* _YOUR GOAL_:
From the data below, copy exactly the lines that lie between the one holding "#[export] Instance counter_eq_dec" and the one holding "n)) fl di do_ dd er", including both, and nothing more.

Stored data entries
(** * IdeaSpark: rate limiting and anonymous device identity

    A shallow embedding of the server gate (identity classification, the
    fixed-window limiter on Upstash, the request handler), of the client
    device-identity resolver ([src/deviceId.ts]) and of the client usage
    guard, followed by the properties of the specification that concern
    them.

    Conventions of the embedding.
    - A JavaScript string is the list of its UTF-16 code units ([list N]).
    - A JavaScript number that the program obtains from the store or from
      local storage is a [number]: an integer, [NaN] or an infinity.  Redis
      [INCR] and [TTL] replies and [Date.now()] stamps are integers; on
      integers of that size [Math.ceil (x / k)] is the exact ceiling.
    - [undefined] is [None].
    - Calls to the outside (the store, the generation service) take their
      replies from a world record; awaited promises are run in sequence, a
      rejection is a thrown exception. *)

From Stdlib Require Import ZArith NArith Ascii String DecimalString.
From stdpp Require Import base option list sorting gmap.

Open Scope Z_scope.

(** ** JavaScript strings *)

Module Js.

Abbreviation jsstring := (list N).

(** A literal of the source, as code units. *)
Definition str (s : string) : jsstring :=
  map N_of_ascii (list_ascii_of_string s).
Arguments str : simpl never.

Definition is_digit (c : N) : bool := ((48 <=? c) && (c <=? 57))%N.
Definition is_lower_hex (c : N) : bool := ((97 <=? c) && (c <=? 102))%N.
Definition is_upper_hex (c : N) : bool := ((65 <=? c) && (c <=? 70))%N.

(** [[0-9a-f]] under the [i] flag (no [u] flag: a code unit above 127 never
    folds to an ASCII letter). *)
Definition is_hex (c : N) : bool := is_digit c || is_lower_hex c || is_upper_hex c.

(** [WhiteSpace] and [LineTerminator] of ECMAScript, which [trim] removes. *)
Definition is_whitespace (c : N) : bool :=
  (((9 <=? c) && (c <=? 13)) || (c =? 32) || (c =? 160) || (c =? 5760)
   || ((8192 <=? c) && (c <=? 8202)) || (c =? 8232) || (c =? 8233)
   || (c =? 8239) || (c =? 8287) || (c =? 12288) || (c =? 65279))%N.

Fixpoint trimStart (s : jsstring) : jsstring :=
  match s with
  | c :: s' => if is_whitespace c then trimStart s' else s
  | [] => []
  end.
Lemma iter_next_state k c :
  in_u32 (cycle_idx c) →
  Nat.iter k next_state c = mkCycle (items c) (u32 (cycle_idx c + Z.of_nat k)).
Proof.
  intros Hc. induction k as [|k IH].
  - simpl. rewrite Z.add_0_r, u32_id by done. by destruct c.
  - rewrite Nat.iter_succ, IH. unfold next_state, Next, fetch_inc. simpl. f_equal.
    unfold u32. rewrite Zplus_mod_idemp_l. f_equal. lia.
Qed.

(** The k-th call to Next on a fresh cycle never indexes out of range and
    returns the flag set number [(k mod 2^32) mod n]: round-robin until the
    32-bit counter wraps. *)
Theorem FlagCycle_Next_round_robin its k :
  let c := NewFlagCycle its in
  let n := Z.of_nat (length (items c)) in
  0 < n ∧
  (Next (Nat.iter k next_state c)).1
    = items c !! Z.to_nat ((Z.of_nat k mod 2 ^ 32) mod n) ∧
  is_Some (Next (Nat.iter k next_state c)).1.
Proof.
  intros c n. assert (0 < n) as Hn by (subst c n; destruct its; simpl; lia).
  assert ((Next (Nat.iter k next_state c)).1
    = items c !! Z.to_nat ((Z.of_nat k mod 2 ^ 32) mod n)) as Heq.
  { rewrite iter_next_state by done. unfold Next. cbn [items cycle_idx].
    pose proof (fetch_inc_old (u32 (cycle_idx c + Z.of_nat k)) (u32_range _)) as Hold.
    destruct (fetch_inc _) as [i idx']. simpl in *. subst i.
    replace (cycle_idx c) with 0 by done. rewrite Z.add_0_l. fold n.
    by rewrite Z.rem_mod_nonneg by (try lia; apply u32_range). }
  split; [done|]. split; [done|]. rewrite Heq. apply lookup_lt_is_Some.
  pose proof (Z.mod_pos_bound (Z.of_nat k mod 2 ^ 32) n Hn). lia.
Qed.

(** ** The address key *)

(** The multiplicative inverse of the FNV prime modulo 2^64. *)
Definition prime64_inv : Z := 14886173955864302971.

Lemma u64_mul_prime_inj x y :
  u64 (x * prime64) = u64 (y * prime64) → u64 x = u64 y.
Proof.
  intros H. apply (f_equal (λ z, u64 (z * prime64_inv))) in H. revert H. unfold u64.
  rewrite !Z.mul_mod_idemp_l, <- !Z.mul_assoc by done.
  rewrite <- (Z.mul_mod_idemp_r x), <- (Z.mul_mod_idemp_r y) by done.
  replace (prime64 * prime64_inv mod 2 ^ 64) with 1 by done. by rewrite !Z.mul_1_r.
Qed.

Lemma lxor_div_256 h c : 0 ≤ c < 256 → Z.lxor h c / 256 = h / 256.
Proof.
  intros Hc. change 256 with (2 ^ 8). rewrite <- !Z.shiftr_div_pow2 by done.
  rewrite Z.shiftr_lxor. rewrite (Z.shiftr_div_pow2 c) by done.
  rewrite (Z.div_small c) by done. apply Z.lxor_0_r.
Qed.

Lemma lxor_byte_range h c : 0 ≤ h < 2 ^ 64 → 0 ≤ c < 256 → 0 ≤ Z.lxor h c < 2 ^ 64.
Proof.
  intros Hh Hc. pose proof (lxor_div_256 h c Hc).
  pose proof (Z.div_mod (Z.lxor h c) 256). pose proof (Z.div_mod h 256).
  pose proof (Z.mod_pos_bound (Z.lxor h c) 256). pose proof (Z.mod_pos_bound h 256).
  assert (0 ≤ h / 256 < 2 ^ 56) by
    (split; [apply Z.div_pos|apply Z.div_lt_upper_bound]; lia). lia.
Qed.

Lemma fnv_step_inj_xor h c h' c' :
  0 ≤ h < 2 ^ 64 → 0 ≤ c < 256 → 0 ≤ h' < 2 ^ 64 → 0 ≤ c' < 256 →
  fnv_step h c = fnv_step h' c' → Z.lxor h c = Z.lxor h' c'.
Proof.
  intros Hh Hc Hh' Hc' H%u64_mul_prime_inj.
  by rewrite !u64_id in H by by apply lxor_byte_range.
Qed.

Lemma lxor_inj_l h c c' : Z.lxor h c = Z.lxor h c' → c = c'.
Proof.
  intros H. apply (f_equal (Z.lxor h)) in H.
  by rewrite <- !Z.lxor_assoc, Z.lxor_nilpotent, !Z.lxor_0_l in H.
Qed.

Lemma lxor_inj_r h h' c : Z.lxor h c = Z.lxor h' c → h = h'.
Proof. rewrite !(Z.lxor_comm _ c). apply lxor_inj_l. Qed.

Lemma fnv_step_range h c : 0 ≤ fnv_step h c < 2 ^ 64.
Proof. apply u64_range. Qed.

(** Two consecutive byte steps are injective in both bytes: the multiplication
    by a prime above 2^40 moves a one-byte difference out of the reach of the
    second byte. *)
Lemma fnv_step2_inj h a b a' b' :
  0 ≤ h < 2 ^ 64 → 0 ≤ a < 256 → 0 ≤ b < 256 → 0 ≤ a' < 256 → 0 ≤ b' < 256 →
  fnv_step (fnv_step h a) b = fnv_step (fnv_step h a') b' → a = a' ∧ b = b'.
Proof.
  intros Hh Ha Hb Ha' Hb' H.
  apply fnv_step_inj_xor in H; [|done || apply fnv_step_range..].
  pose proof (f_equal (λ z, z / 256) H) as Hd. simpl in Hd.
  rewrite !lxor_div_256 in Hd by done.
  assert (fnv_step h a = fnv_step h a') as Heq.
  { pose proof (lxor_div_256 h a Ha) as E1. pose proof (lxor_div_256 h a' Ha') as E2.
    unfold fnv_step, u64, prime64 in *.
    set (x := Z.lxor h a) in *. set (y := Z.lxor h a') in *.
    pose proof (Z.div_mod x 256). pose proof (Z.div_mod y 256).
    pose proof (Z.mod_pos_bound x 256). pose proof (Z.mod_pos_bound y 256).
    set (m := x * 1099511628211) in *. set (n := y * 1099511628211) in *.
    pose proof (Z.div_mod (m mod 2 ^ 64) 256). pose proof (Z.div_mod (n mod 2 ^ 64) 256).
    pose proof (Z.mod_pos_bound (m mod 2 ^ 64) 256).
    pose proof (Z.mod_pos_bound (n mod 2 ^ 64) 256).
    pose proof (Z.div_mod m (2 ^ 64)). pose proof (Z.div_mod n (2 ^ 64)).
    assert (- 256 < x - y < 256) by lia.
    assert (- 256 < m mod 2 ^ 64 - n mod 2 ^ 64 < 256) by lia.
    assert (m - n = (x - y) * 1099511628211) by lia.
    assert (m / 2 ^ 64 = n / 2 ^ 64) by lia. assert (x = y) as Hxy by lia.
    subst m n. by rewrite Hxy. }
  split.
  - apply fnv_step_inj_xor in Heq; [|done..]. by apply lxor_inj_l in Heq.
  - rewrite Heq in H. by apply lxor_inj_l in H.
Qed.

Lemma foldl_fnv_range h l : 0 ≤ h < 2 ^ 64 → 0 ≤ foldl fnv_step h l < 2 ^ 64.
Proof.
  revert h; induction l as [|c l IH]; intros h Hh; simpl; [done|].
  apply IH, fnv_step_range.
Qed.

Lemma foldl_fnv_inj h h' l :
  0 ≤ h < 2 ^ 64 → 0 ≤ h' < 2 ^ 64 → Forall (λ c, 0 ≤ c < 256) l →
  foldl fnv_step h l = foldl fnv_step h' l → h = h'.
Proof.
  intros Hh Hh' Hl. revert h h' Hh Hh'.
  induction Hl as [|c l Hc Hl IH]; intros h h' Hh Hh' H; simpl in *; [done|].
  apply IH in H; [|apply fnv_step_range..].
  apply fnv_step_inj_xor in H; [|done..]. by apply lxor_inj_r in H.
Qed.
(* ===== verification/Metrics.v ===== *)
(** [internal/metrics/collector.go]: the traffic counters of the process and the
    writer that meters what passes through it. *)

From S2P Require Import Prelude GoStd.

Local Open Scope Z_scope.

(** [TCPActive] is an [atomic.Int64], the others are [atomic.Uint64]. *)
Record Collector : Type := mkCollector {
  BytesIn : Z; BytesOut : Z; TCPAccepted : Z; TCPActive : Z; UDPPackets : Z; RelayTCP : Z;
  RelayUDP : Z; UDPDgramFlows : Z; UDPDgramIn : Z; UDPDgramOut : Z; UDPDgramDropped : Z;
  Errors : Z }.

Definition zero_collector : Collector := mkCollector 0 0 0 0 0 0 0 0 0 0 0 0.

Inductive counter : Type :=
| CBytesIn | CBytesOut | CTCPAccepted | CTCPActive | CUDPPackets | CRelayTCP | CRelayUDP
| CUDPDgramFlows | CUDPDgramIn | CUDPDgramOut | CUDPDgramDropped | CErrors.

#[export] Instance counter_eq_dec : EqDecision counter.
Proof. solve_decision. Defined.

Definition Load (k : counter) (c : Collector) : Z :=
  match k with
  | CBytesIn => BytesIn c | CBytesOut => BytesOut c | CTCPAccepted => TCPAccepted c
  | CTCPActive => TCPActive c | CUDPPackets => UDPPackets c | CRelayTCP => RelayTCP c
  | CRelayUDP => RelayUDP c | CUDPDgramFlows => UDPDgramFlows c | CUDPDgramIn => UDPDgramIn c
  | CUDPDgramOut => UDPDgramOut c | CUDPDgramDropped => UDPDgramDropped c | CErrors => Errors c
  end.

Definition Add (k : counter) (n : Z) (c : Collector) : Collector :=
  let '(mkCollector bi bo ta tc up rt ru fl di do_ dd er) := c in
  match k with
  | CBytesIn => mkCollector (u64 (bi + n)) bo ta tc up rt ru fl di do_ dd er
  | CBytesOut => mkCollector bi (u64 (bo + n)) ta tc up rt ru fl di do_ dd er
  | CTCPAccepted => mkCollector bi bo (u64 (ta + n)) tc up rt ru fl di do_ dd er
  | CTCPActive => mkCollector bi bo ta (i64 (tc + n)) up rt ru fl di do_ dd er
  | CUDPPackets => mkCollector bi bo ta tc (u64 (up + n)) rt ru fl di do_ dd er
  | CRelayTCP => mkCollector bi bo ta tc up (u64 (rt + n)) ru fl di do_ dd er
  | CRelayUDP => mkCollector bi bo ta tc up rt (u64 (ru + n)) fl di do_ dd er
  | CUDPDgramFlows => mkCollector bi bo ta tc up rt ru (u64 (fl + n)) di do_ dd er
  | CUDPDgramIn => mkCollector bi bo ta tc up rt ru fl (u64 (di + n)) do_ dd er
  | CUDPDgramOut => mkCollector bi bo ta tc up rt ru fl di (u64 (do_ + n)) dd er
  | CUDPDgramDropped => mkCollector bi bo ta tc up rt ru fl di do_ (u64 (dd + n)) er
  | CErrors => mkCollector bi bo ta tc up rt ru fl di do_ dd (u64 (er + n))
  end.

Definition IncError (c : Collector) : Collector := Add CErrors 1 c.

(** A nil collector reads as zeros. *)
Definition Collector_Snapshot (c : option Collector) : Collector := default zero_collector c.

(** What one [Write] of the underlying writer did: the bytes it took, and whether
    it reported an error. *)
Record write_outcome : Type := mkOutcome { wo_n : nat; wo_err : bool }.

(** [meteredWriter.Write]: pass the call on and count what was taken. *)
Definition metered_Write (k : counter) (o : write_outcome) (c : Collector) :
    Collector * write_outcome :=
  (if (0 <? wo_n o)%nat then Add k (Z.of_nat (wo_n o)) c else c, o).

Definition MeterWriter (outbound : bool) : counter := if outbound then CBytesOut else CBytesIn.

(** ** Laws of the counters *)

Lemma Load_Add_ne k k' n c : k ≠ k' → Load k (Add k' n c) = Load k c.
Proof. destruct c, k, k'; done. Qed.

Lemma Load_Add_u64 k n c : k ≠ CTCPActive → Load k (Add k n c) = u64 (Load k c + n).
Proof. destruct c, k; done. Qed.

Lemma Load_Add_active n c : Load CTCPActive (Add CTCPActive n c) = i64 (Load CTCPActive c + n).
Proof. by destruct c. Qed.

Lemma Add_comm k k' n n' c : Add k n (Add k' n' c) = Add k' n' (Add k n c).
Proof.
  assert (∀ x, u64 (u64 (x + n') + n) = u64 (u64 (x + n) + n')) as H1.
  { intros x. unfold u64. rewrite !Zplus_mod_idemp_l. f_equal. lia. }
  assert (∀ x, i64 (i64 (x + n') + n) = i64 (i64 (x + n) + n')) as H2.
  { intros x. rewrite !i64_add_l. f_equal. lia. }
  destruct c, k, k'; simpl; rewrite ?H1, ?H2; done.
Qed.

* _YOUR RESPONSE_:
#[export] Instance counter_eq_dec : EqDecision counter.
Proof. solve_decision. Defined.

Definition Load (k : counter) (c : Collector) : Z :=
  match k with
  | CBytesIn => BytesIn c | CBytesOut => BytesOut c | CTCPAccepted => TCPAccepted c
  | CTCPActive => TCPActive c | CUDPPackets => UDPPackets c | CRelayTCP => RelayTCP c
  | CRelayUDP => RelayUDP c | CUDPDgramFlows => UDPDgramFlows c | CUDPDgramIn => UDPDgramIn c
  | CUDPDgramOut => UDPDgramOut c | CUDPDgramDropped => UDPDgramDropped c | CErrors => Errors c
  end.

Definition Add (k : counter) (n : Z) (c : Collector) : Collector :=
  let '(mkCollector bi bo ta tc up rt ru fl di do_ dd er) := c in
  match k with
  | CBytesIn => mkCollector (u64 (bi + n)) bo ta tc up rt ru fl di do_ dd er
  | CBytesOut => mkCollector bi (u64 (bo + n)) ta tc up rt ru fl di do_ dd er
  | CTCPAccepted => mkCollector bi bo (u64 (ta + n)) tc up rt ru fl di do_ dd er
  | CTCPActive => mkCollector bi bo ta (i64 (tc + n)) up rt ru fl di do_ dd er
  | CUDPPackets => mkCollector bi bo ta tc (u64 (up + n)) rt ru fl di do_ dd er
  | CRelayTCP => mkCollector bi bo ta tc up (u64 (rt + n)) ru fl di do_ dd er
  | CRelayUDP => mkCollector bi bo ta tc up rt (u64 (ru + n)) fl di do_ dd er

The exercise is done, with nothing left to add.